Sometimes users might want to use IAM roles to deploy management clusters. If the user already has a management cluster which was created using the AWS credentials, CAPA provides a way to use IAM roles instead of using these credentials.


User has a bootstrap cluster created with AWS credentials. These credentials can be temporary as well. To create temporary credentials, please follow this doc.

We can verify whether this bootstrap cluster is using AWS credentials by checking the capa-manager-bootstrap-credentials secret created in capa-system namespace:

kubectl get secret -n capa-system capa-manager-bootstrap-credentials -o=jsonpath='{.data.credentials}' | { base64 -d 2>/dev/null || base64 -D; }

which will give output similar to below:

aws_access_key_id = <your-access-key>
aws_secret_access_key = <your-secret-access-key>
region = us-east-1

aws_session_token = <session-token>


Create a management cluster which uses instance profiles (IAM roles) attached to EC2 instance.

Steps for CAPA-managed clusters

  1. Create a workload cluster on existing bootstrap cluster. Refer quick start guide for more details. Since only control-plane nodes have the required IAM roles attached, CAPA deployment should have the necessary tolerations for master (control-plane) node and node selector for master.

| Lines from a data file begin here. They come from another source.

(** Nobody has dividends to claim. *)
Lemma claim_never u i e w r : live K (store w) → claim_dividends u i e w ≠ Ok r.
Proof.
  intros Hl Hr. destruct r as [n w']. unfold claim_dividends, get_user_position in Hr.
  apply bind_Ok in Hr as ([] & w1 & Ha & Hr). minv Ha. apply bind_Ok in Hr as (pos & w1 & Hpos & Hr). minv Hpos.
  apply bind_Ok in Hr as ([] & w1 & Hg & _). minv Hg. zbool. rewrite (uo_dividends _ _ _ _ (lv_user _ _ Hl _ _ _ Hpos)) in Hg. lia.
Qed.

(** Governance: one portfolio is written, with its weights and supply. *)
Definition is_parameter_call (c : Call) : bool :=
  match c with
  | CSetDrift _ _ _ | CSetFrequency _ _ _ | CSetSlippage _ _ _ | CPausePortfolio _ _ | CUnpausePortfolio _ _ | CClose _ _ => true
  | _ => false
  end.

Lemma parameter_run c e w w' :
  is_parameter_call c = true → exec c e w = Ok (tt, w') →
  ∃ i p p', Portfolios (store w) !! i = Some p ∧
    store w' = {| (store w) with Portfolios := <[pf_portfolio_id p := p']> (Portfolios (store w)) |} ∧
    pf_portfolio_id p' = pf_portfolio_id p ∧ pf_target_weights p' = pf_target_weights p ∧
    pf_total_supply p' = pf_total_supply p ∧ pf_total_assets p' = pf_total_assets p ∧
    (pf_status p = Closed → pf_status p' = Closed).
Proof.
  intros Hc Hr. destruct c; try discriminate Hc; cbn [exec] in Hr;
    unfold set_drift_tolerance, set_rebalance_frequency, set_max_slippage, pause_portfolio, unpause_portfolio, close_portfolio in Hr;
    apply bind_Ok in Hr as ([] & w1 & Ha & Hr); minv Ha; apply bind_Ok in Hr as ([] & w1 & [-> _]%assert_admin_pure & Hr);
    apply bind_Ok in Hr as (p & w1 & (Hp & ->)%get_portfolio_Ok & Hr); unfold set_portfolio in Hr; minv Hr; zbool;
    exists portfolio_id, p; eexists; (split; [done|]); (split; [reflexivity|]); split_and!; try done; cbn; congruence.
Qed.

Lemma parameter_live c e w w' : is_parameter_call c = true → exec c e w = Ok (tt, w') → live K (store w) → live K (store w').
Proof.
  intros Hc Hr Hl. destruct (parameter_run _ _ _ _ Hc Hr) as (i & p & p' & Hp & Hst & H1 & H2 & H3 & _ & H4).
  eapply (live_update K (store w) _ i p p'); try done; by rewrite Hst.
Qed.

Definition is_bystander (c : Call) : bool :=
  match c with CSnapshot _ _ | CPause _ | CUnpause _ => true | _ => false end.

Lemma portfolio_isqrt_reads n : reads eq (isqrt n : M State () Event Z).
Proof.
  assert (∀ f n x y, reads eq (isqrt_loop f n x y : M State () Event Z)) as Hl.
  { induction f as [|f IH]; intros; cbn [isqrt_loop]; [apply reads_panic|]. apply reads_if; [|apply reads_ret].
    apply reads_bind; [apply reads_plain_div|intros ?]. apply reads_bind; [apply reads_plain_add|intros ?].
    apply reads_bind; [apply reads_plain_div|intros ?]. apply IH. }
  unfold isqrt. apply reads_if; [apply reads_ret|]. apply reads_if; [apply reads_ret|].
  apply reads_bind; [apply reads_plain_add|intros ?]. apply reads_bind; [apply reads_plain_div|intros ?]. apply Hl.
Qed.
Lemma translator_process_query_reply_witness :
  let reply : dict pyval :=
    {[ "success" := VBool true;
       "english_text" := VStr "good morning";
       "german_translation" := VStr "Guten Morgen";
       "confidence" := VStr "high";
       "original_query" := VStr "Translate 'Good Morning' into German" ]} in
  reply !! "original_query" =
    Some (VStr "Translate 'Good Morning' into German") /\
  (exists phrase,
     reply !! "english_text" = Some (VStr phrase) /\
     occurs phrase (PyStr.lower "Translate 'Good Morning' into German")) /\
  exists shown, TranslatorTool.format_result reply = Ret shown.
Proof.
  destruct (translator_process_query_reply
              "Translate 'Good Morning' into German") as [r [E [_ H]]].
  apply H.
  assert (E' : TranslatorTool.process_query
                 "Translate 'Good Morning' into German" =
               Ret (Some ({[ "success" := VBool true;
                             "english_text" := VStr "good morning";
                             "german_translation" := VStr "Guten Morgen";
                             "confidence" := VStr "high";
                             "original_query" :=
                               VStr "Translate 'Good Morning' into German" ]}
                          : dict pyval)))
    by (vm_compute; reflexivity).
  rewrite E' in E. injection E as <-. reflexivity.
Defined.

(** ** The operands of an extracted operation *)

Lemma nonempty_length (w : string) : 1 <= String.length w -> w <> "".
Proof. intros H ->. simpl in H. lia. Qed.

Lemma finditer_sound (r : Re.regex) (s : string) (m : Re.match_obj) :
  In m (Re.finditer r s) ->
  exists pre t, s = pre +:+ t /\ matches r t ∅ (Re.rest m) (Re.groups m).
Proof.
  intros H. pose proof (finditer_from_sound r s 0) as F.
  rewrite Forall_forall in F. apply F, H.
Qed.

Note: A cluster with a single control plane node won’t be sufficient here due to the NoSchedule taint.

  1. Get the kubeconfig for the new target management cluster(created in previous step) once it is up and running.

  2. Zero the credentials CAPA controller started with, such that target management cluster uses empty credentials and not the previous credentials used to create bootstrap cluster using:

    clusterawsadm controller zero-credentials --namespace=capa-system

    For more details, please refer zero-credentials doc.

  3. Rollout and restart on capa-controller-manager deployment using:

    clusterawsadm controller rollout-controller --kubeconfig=kubeconfig --namespace=capa-system

    For more details, please refer rollout-controller doc.

  4. Use clusterctl init with the new cluster’s kubeconfig to install the provider components. For more details on preparing for init, please refer clusterctl init doc.

  5. Use clusterctl move to move the Cluster API resources from the bootstrap cluster to the target management cluster. For more details on preparing for move, please refer clusterctl move doc.

  6. Once the resources are moved to target management cluster successfully, capa-manager-bootstrap-credentials will be created as nil, and hence CAPA controllers will fall back to use the attached instance profiles.

  7. Delete the bootstrap cluster with the AWS credentials.